Metropolitan News-Enterprise

 

Wednesday, February 25, 2009

 

Page 1

 

Court Rules Undertaking Bond Violated Equal Protection Rights

 

By STEVEN M. ELLIS, Staff Writer

 

A Los Angeles Superior Court judge violated a Virginia man’s equal protection rights by requiring him to deposit almost $160,000 to sue his former lawyers without adequately allowing him to demonstrate indigency, this district’s Court of Appeal ruled yesterday.

Reinstating Nihad Alshafie’s suit arising from litigation over his daughter’s birth and severe brain damage, Div. Seven ruled that Judge Cary H. Nishimoto erred when he ordered the undertaking from the former California resident without giving him a meaningful opportunity to address concerns with financial information provided.

Alshafie brought suit in 2005 for negligence, breach of fiduciary duty and intentional infliction of emotional distress against his former lawyers—Torrance attorney Richard Garrigues and Long Beach attorney M. Lawrence Lallande and their respective firms, and others—after his action against a UCLA-affiliated hospital was dismissed.

He claimed that his daughter’s severe brain damage was the result of medical malpractice by the maternity center at the Daniel Freeman Hospital during her 1997 birth, and alleged the attorneys failed to learn the basis of the malpractice underlying his daughter’s injuries, conduct any discovery or oppose the hospital’s motion for summary judgment.

Alshafie and his family moved to Virginia in September 2006, so the defendants sought under Code of Civil Procedure Sec. 1030 to impose an undertaking to secure any award of costs they might obtain.

The statute allows for such an undertaking in order to prevent out-of-state residents from filing frivolous lawsuits against California residents, but the requirement may be waived if the plaintiff establishes indigency.

Alshafie sought such a waiver, contending the undertaking would pose an “unbearable and impossible financial hardship” on his family, which now included three children, insofar as they had no assets and lived in a rented apartment, and he worked as a tow truck dispatch manager while his wife stayed home to take care of the children.

Declaration Conclusory

Nishimoto, however, granted the defendants’ request, reasoning that Alshafie’s declaration was inexplicably untimely, and also conclusory because there was no evidence such as tax returns, receipts or other documentation supporting the claim of indigency.

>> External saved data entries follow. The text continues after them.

Lemma allocate_after (a c : nat) (w : World) :
  (2 ≤ a)%nat → Z.of_nat c ≤ growSize → after_allocations a c w →
  ∃ p w', MemoryPool.allocate w = Ok p w' ∧ after_allocations a (S c) w'.
Proof.
  intros Ha Hc (Hffc & Hown & Hav & Hfr & Hu).
  pose proof growSize_pos as Hg.
  rewrite allocate_unfold. cbv zeta. rewrite Hffc.
  assert (usedChunks (pool w) = growSize ∨ usedChunks (pool w) < growSize)
    as [Hfull|Hroom] by (repeat case_decide; lia).
  - (* a new block: first call, or call [growSize + 1] *)
    rewrite Hfull, (proj2 (Z.geb_le _ _)) by lia.
    assert (avail (heap w) ≠ 0%nat) as Hk by (repeat case_decide; lia).
    destruct (avail (heap w)) as [|k]; [done|].
    eexists _, _. split; [done|].
    split; [done|]. split; [by apply owns_slabs_grow|].
    cbn [fresh heap pool usedChunks avail]. change (wrap (0 + 1)) with 1.
    split_and!; repeat case_decide; lia.
  - (* the cursor moves *)
    rewrite Z.geb_leb, (proj2 (Z.leb_gt _ _)) by lia.
    assert (fresh (heap w) = 1%nat) as Hfr1 by (repeat case_decide; lia).
    assert (0 ≤ usedChunks (pool w)) as Hu0 by (repeat case_decide; lia).
    destruct Hown as [Hfb Hbl]. rewrite Hfb, Hfr1.
    cbn [front]. rewrite Hbl, Hfr1. rewrite decide_True by lia.
    eexists _, _. split; [done|].
    split; [done|]. split; [split; [|done]; cbn [fresh heap pool firstBlock]; by rewrite Hfr1|].
    cbn [fresh heap pool usedChunks avail]. rewrite wrap_cursor by lia.
    split_and!; repeat case_decide; lia.
Qed.

Lemma allocate_n_after (a n : nat) :
  (2 ≤ a)%nat →
  ∀ c w, Z.of_nat (c + n) ≤ growSize + 1 → after_allocations a c w →
  ∃ ps w', allocate_n n w = Ok ps w' ∧ length ps = n ∧
           after_allocations a (c + n) w'.
Proof.
  intros Ha. induction n as [|n IH]; intros c w Hc Hafter.
  - exists [], w. rewrite Nat.add_0_r. by split_and!.
  - destruct (allocate_after a c w) as (p & w1 & Hp & H1); [done|lia|done|].
    destruct (IH (S c) w1) as (ps & w' & Hps & Hlen & H'); [lia|done|].
    exists (p :: ps), w'. split_and!.
    + simpl. unfold bind, ret. by rewrite Hp, Hps.
    + simpl. by rewrite Hlen.
    + by replace (c + S n)%nat with (S c + n)%nat by lia.
Qed.

(** C5.  [k] calls of [allocate] on a fresh pool, [k ≤ growSize + 1], with
    room for two blocks on the free store, all return; the pool then has
    no block for [k = 0], one block for [1 ≤ k ≤ growSize], two for
    [k = growSize + 1].  So the first call creates the first block, calls
    2 to [growSize] create none, call [growSize + 1] creates the second. *)
Theorem growth_creates_two_slabs (a k : nat) :
  (2 ≤ a)%nat → Z.of_nat k ≤ growSize + 1 →
  ∃ ps w',
    allocate_n k (initial a) = Ok ps w' ∧ length ps = k ∧
    slab_count w' =
      (if decide (k = 0%nat) then 0%nat
       else if decide (Z.of_nat k ≤ growSize) then 1%nat else 2%nat).
Proof.
  intros Ha Hk.
  destruct (allocate_n_after a k Ha 0%nat (initial a)) as (ps & w' & Hps & Hlen & H').
  - by rewrite Nat.add_0_l.
  - split; [done|]. split.
    + by destruct (reachable_slabs [] (initial a) (reach_init a)).
    + split_and!; [done| |]; by rewrite decide_True.
  - exists ps, w'. split_and!; [done..|].
    destruct H' as (_ & Hown & _ & Hfr & _). rewrite Nat.add_0_l in Hfr.
    by rewrite (owns_slabs_size _ w' Hown).
Qed.

Lemma slot_ok_slot (h : Heap) (p : ptr) :
  slot_ok h p = true →
  ∃ B i, blocks h !! blk p = Some B ∧ p = slot (blk p) i ∧
         0 ≤ i ∧ chunkSize * (i + 1) ≤ data_size B.
Proof.
  unfold slot_ok. destruct (blocks h !! blk p) as [B|]; [|done].
  intros [[H0 Hm]%andb_prop Hle]%andb_prop.
  apply Z.leb_le in H0, Hle. apply Z.eqb_eq in Hm.
  pose proof chunkSize_pos as Hcs.
  exists B, (off p / chunkSize).
  assert (off p = chunkSize * (off p / chunkSize)) as E
    by (apply Z.div_exact; lia).
  split_and!; [done| |by apply Z.div_pos|lia].
  destruct p as [b o]. unfold slot. simpl in *. by rewrite <- E.
Qed.

(** C6.  The slot size is the larger of [sizeof(T)] and the size of a
    link: [sizeof(T)] when that is at least the link size, the link size
    otherwise.  Every block of a reachable state has [growSize] slots of
    that size, and every address [allocate] returns is the start of one of
    them. *)
Theorem slot_size (tr : list call) (w : World) :
  reachable tr w →
  chunkSize = Z.max sizeof_T sizeof_Chunk ∧
  (sizeof_Chunk ≤ sizeof_T → chunkSize = sizeof_T) ∧
  (sizeof_T < sizeof_Chunk → chunkSize = sizeof_Chunk) ∧
  (∀ b B, blocks (heap w) !! b = Some B → data_size B = chunkSize * growSize) ∧
  (∀ p w', MemoryPool.allocate w = Ok p w' →
           ∃ b i, p = slot b i ∧ 0 ≤ i < growSize ∧
                  is_Some (blocks (heap w') !! b)).
Proof.
  intros Hr. rewrite chunkSize_max.
  split; [done|]. split; [lia|]. split; [lia|]. rewrite <- chunkSize_max.
  destruct (reachable_slabs tr w Hr) as ([Hfb Hbl] & _).
  assert (∀ w' b B, owns_slabs (fresh (heap w')) w' →
                    blocks (heap w') !! b = Some B →
                    data_size B = chunkSize * growSize) as Hsize.
  { intros w' b B [_ Hbl'] HB. rewrite Hbl' in HB.
    case_decide; simplify_eq. simpl. apply wrap_data. }
  split; [intros b B; by apply Hsize|].
  intros p w' Hp.
  assert (reachable (tr ++ [CAllocate]) w') as Hr'.
  { eapply reach_ok; [done|]. unfold perform, bind, ret. by rewrite Hp. }
  destruct (reachable_slabs _ w' Hr') as (Hown' & _).
  assert (slot_ok (heap w') p = true) as Hok.
  { rewrite allocate_unfold in Hp. cbv zeta in Hp.
    pose proof growSize_pos.
    destruct (reachable_cursor tr w Hr) as [Hran _].
    repeat case_match; simplify_eq.
    - done.
    - rewrite Z.mul_0_r, wrap_0.
      replace (Ptr (fresh (heap w)) 0) with (slot (fresh (heap w)) 0)
        by (unfold slot; by rewrite Z.mul_0_r).
      apply owned_slot_ok; [done|simpl; lia|lia].
    - rewrite wrap_slot by lia.
      apply (owned_slot_ok _ _ (usedChunks (pool w))); [done| |lia].
      simpl. apply front_lt. congruence. }
  destruct (slot_ok_slot _ p Hok) as (B & i & HB & E & Hi & Hle).
  exists (blk p), i. split; [done|]. split; [|by eexists].
  rewrite (Hsize w' _ _ Hown' HB) in Hle.
  pose proof chunkSize_pos. nia.
Qed.

(** C9.  In every reachable state the cursor is between 0 and [growSize],
    and it equals [growSize] when the pool has no block.  So when the free
    list is empty, [allocate] is never undefined: it throws only for want
    of storage, and when it returns, the address is slot [i] of the front
    block, which is alive, with [0 ≤ i ≤ growSize - 1]. *)
Theorem cursor_in_range (tr : list call) (w : World) :
  reachable tr w →
  0 ≤ usedChunks (pool w) ≤ growSize ∧
  (firstBlock (pool w) = None → usedChunks (pool w) = growSize) ∧
  (firstFreeChunk (pool w) = None →
   match MemoryPool.allocate w with
   | Ok p w' =>
       ∃ b i, firstBlock (pool w') = Some b ∧
              is_Some (blocks (heap w') !! b) ∧
              p = slot b i ∧ 0 ≤ i ≤ growSize - 1 ∧
              usedChunks (pool w') = i + 1
   | BadAlloc w' => w' = w ∧ avail (heap w) = 0%nat
   | Undefined => False
   end).
Proof.
  intros Hr. destruct (reachable_cursor tr w Hr) as [Hran Hnone].
  split; [done|]. split; [done|]. intros Hffc.
  destruct (reachable_slabs tr w Hr) as ([Hfb Hbl] & _).
  pose proof growSize_pos.
  rewrite allocate_unfold. cbv zeta. rewrite Hffc.
  destruct (usedChunks (pool w) >=? growSize) eqn:Hge.
  - destruct (avail (heap w)) as [|k]; [done|].
    exists (fresh (heap w)), 0. simpl.
    rewrite lookup_insert_eq, Z.mul_0_r, wrap_0.
    change (wrap (0 + 1)) with 1. unfold slot. rewrite Z.mul_0_r.
    split_and!; [done|by eexists|done|lia|lia|done].
  - rewrite Z.geb_leb in Hge. apply Z.leb_gt in Hge.
    destruct (firstBlock (pool w)) as [b|] eqn:Hb; [|specialize (Hnone eq_refl); lia].
    rewrite Hbl, decide_True by (apply front_lt; congruence).
    exists b, (usedChunks (pool w)). simpl.
    rewrite wrap_slot, wrap_cursor by lia.
    split_and!; [done| |done|lia|lia|done].
    rewrite Hbl, decide_True by (apply front_lt; congruence). by eexists.
Qed.

End Growth.

(** ** The small instantiation at work *)

(** Why [WellFormed] asks for [growSize > 0]: with no slot per block every
    [allocate] creates a block and leaves the cursor at 1, above [growSize]. *)
Remark degenerate_cursor :
  ∃ p w', MemoryPool.allocate (initial (I := degenerate) 1) = Ok p w' ∧
          usedChunks (pool w') = 1 ∧ growSize (Instantiation := degenerate) = 0.
Proof. eexists _, _. split; [vm_compute; reflexivity|]. split; reflexivity. Qed.

Lemma small_run1 : run small_w1 [Ptr 0 0].
Proof.
  apply (run_allocate (initial 3) [] (Ptr 0 0) small_w1 (run_init 3)).
  vm_compute. reflexivity.
Qed.

Lemma small_run2 : run small_w2 [Ptr 0 8; Ptr 0 0].
Proof.
  apply (run_allocate small_w1 [Ptr 0 0] (Ptr 0 8) small_w2 small_run1).
  vm_compute. reflexivity.
Qed.

Lemma small_run3 : run small_w3 [Ptr 0 8].
Proof.
  apply (run_deallocate small_w2 [Ptr 0 8; Ptr 0 0] (Ptr 0 0) small_w3 small_run2).
  - apply list_elem_of_further, list_elem_of_here.
  - vm_compute. reflexivity.
Qed.

Lemma small_run4 : run small_w4 [Ptr 0 0; Ptr 0 8].
Proof.
  apply (run_allocate small_w3 [Ptr 0 8] (Ptr 0 0) small_w4 small_run3).
  vm_compute. reflexivity.
Qed.

Lemma small_reach2 : reachable [CAllocate; CAllocate] small_w2.
Proof.
  apply (reach_ok [CAllocate] small_w1 CAllocate (Some (Ptr 0 8)));
    [|vm_compute; reflexivity].
  apply (reach_ok [] (initial 3) CAllocate (Some (Ptr 0 0)));
    [|vm_compute; reflexivity].
  apply reach_init.
Qed.

Lemma small_reach5 : reachable small_trace small_w5.
Proof.
  apply (reach_ok [@CAllocate small; @CConstruct small (Ptr 0 0) 7; CDestroy (Ptr 0 0); CAllocate]
           (mkWorld (mkPool None (Some 0%nat) 2)
              (mkHeap {[0%nat := small_block0]}
                 (<[Ptr 0 0 := Indeterminate]> {[Ptr 0 0 := @Payload small 7]}) 1 2 []
                 [Ptr 0 0]))
           CAllocate (Some (Ptr 1 0))); [|vm_compute; reflexivity].
  apply (reach_ok [@CAllocate small; @CConstruct small (Ptr 0 0) 7; CDestroy (Ptr 0 0)]
           (mkWorld (mkPool None (Some 0%nat) 1)
              (mkHeap {[0%nat := small_block0]}
                 (<[Ptr 0 0 := Indeterminate]> {[Ptr 0 0 := @Payload small 7]}) 1 2 []
                 [Ptr 0 0]))
           CAllocate (Some (Ptr 0 8))); [|vm_compute; reflexivity].
  apply (reach_ok [@CAllocate small; @CConstruct small (Ptr 0 0) 7]
           (mkWorld (mkPool None (Some 0%nat) 1)
              (mkHeap {[0%nat := small_block0]} {[Ptr 0 0 := @Payload small 7]} 1 2 [] []))
           (CDestroy (Ptr 0 0)) None); [|vm_compute; reflexivity].
  apply (reach_ok [CAllocate] small_w1 (@CConstruct small (Ptr 0 0) 7) None);
    [|vm_compute; reflexivity].
  apply (reach_ok [] (initial 3) CAllocate (Some (Ptr 0 0)));
    [|vm_compute; reflexivity].
  apply reach_init.
Qed.

Lemma allocate_algorithm_witness :
  (∃ nx, cells (heap small_w3) !! Ptr 0 0 = Some (Link nx) ∧
         MemoryPool.allocate small_w3 =
         Ok (Ptr 0 0) (mkWorld (mkPool nx (Some 0%nat) 2) (heap small_w3))) ∧
  MemoryPool.allocate small_w2 =
  Ok (slot (I := small) 1 0)
     (mkWorld (mkPool None (Some 1%nat) 1)
        (mkHeap (<[1%nat := small_block1]> {[0%nat := small_block0]}) ∅ 2 1 [] [])) ∧
  (∃ b, Some 0%nat = Some b ∧
        MemoryPool.allocate small_w1 =
        Ok (slot (I := small) b 1) (mkWorld (mkPool None (Some b) (1 + 1)) (heap small_w1))).
Proof.
  split; [|split].
  - exact (@allocate_algorithm small small_wf small_w3 [Ptr 0 8] small_run3).
  - exact (@allocate_algorithm small small_wf small_w2 [Ptr 0 8; Ptr 0 0] small_run2).
  - exact (@allocate_algorithm small small_wf small_w1 [Ptr 0 0] small_run1).
Defined.

Lemma live_addresses_distinct_witness : NoDup [Ptr 0 0; Ptr 0 8].
Proof.
  exact (@live_addresses_distinct small small_wf small_w4 [Ptr 0 0; Ptr 0 8] small_run4).
Defined.

Lemma deallocate_pushes_witness :
  ∃ w',
    MemoryPool.deallocate (Ptr 0 0) small_w2 = Ok tt w' ∧
    firstFreeChunk (pool w') = Some (Ptr 0 0) ∧
    cells (heap w') !! Ptr 0 0 = Some (Link (firstFreeChunk (pool small_w2))) ∧
    (∃ fl, free_list (cells (heap small_w2)) (firstFreeChunk (pool small_w2)) fl ∧
           free_list (cells (heap w')) (firstFreeChunk (pool w')) (Ptr 0 0 :: fl)) ∧
    firstBlock (pool w') = firstBlock (pool small_w2) ∧
    usedChunks (pool w') = usedChunks (pool small_w2) ∧
    blocks (heap w') = blocks (heap small_w2) ∧
    slab_count w' = slab_count small_w2 ∧
    released (heap w') = released (heap small_w2) ∧
    released (heap w') = [] ∧
    (∀ q, q ≠ Ptr 0 0 → cells (heap w') !! q = cells (heap small_w2) !! q) ∧
    fresh (heap w') = fresh (heap small_w2) ∧
    avail (heap w') = avail (heap small_w2) ∧
    destroyed (heap w') = destroyed (heap small_w2).
Proof.
  apply (@deallocate_pushes small small_wf small_w2 [Ptr 0 8; Ptr 0 0] (Ptr 0 0) small_run2).
  apply list_elem_of_further, list_elem_of_here.
Defined.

The judge later granted the defendants’ motion to dismiss when Alshafie failed to file the undertaking.

On appeal, Alshafie argued that he was entitled to a waiver under the Court of Appeal’s opinion in Baltayan v. Estate of Gretemyan (2001) 90 Cal.App.4th 1427, and Presiding Justice Dennis M. Perluss agreed, opining that a Sec. 1030 undertaking could be a waivable fee or cost.

Noting, under Baltayan, that dismissal would violate both the state and federal constitutions if applied to an out-of-state resident poor enough to qualify for in forma pauperis rights, Perluss commented that failure to provide information or reason to doubt the veracity of allegations in an application were grounds for a court to seek additional documentation.

But, he continued, “to fulfill its statutory duties when exercising its discretion, the court must review the plaintiff’s showing, identify deficiencies, if any, and give the plaintiff the opportunity to supply additional information that may be necessary to establish his or her entitlement to a waiver under the circumstances of the particular case.”

Indigency Waiver

Perluss advised that plaintiffs seeking such waivers should provide the detailed financial information requested on a mandatory Judicial Council form for obtaining in forma pauperis status.

“Completing that form would provide the trial court with a solid basis for making the waiver decision and should reduce the likelihood of snarky questions similar to those raised by the attorney defendants in this case,” he said.

Citing former Justice Earl Johnson Jr.’s concurring opinion in Baltayan, Perluss also warned that relief from the undertaking requirement was not available only to low-income plaintiffs, but to middle-income plaintiffs as well, pointing out that a bond to protect an in-state defendant would unconstitutionally deprive middle-income plaintiffs of their day in court if they lacked the ability to pay it.

Justices Fred Woods and Frank Y. Jackson joined Perluss in his opinion.

The case is Alshafie v. Lallande, 09 S.O.S. 1067.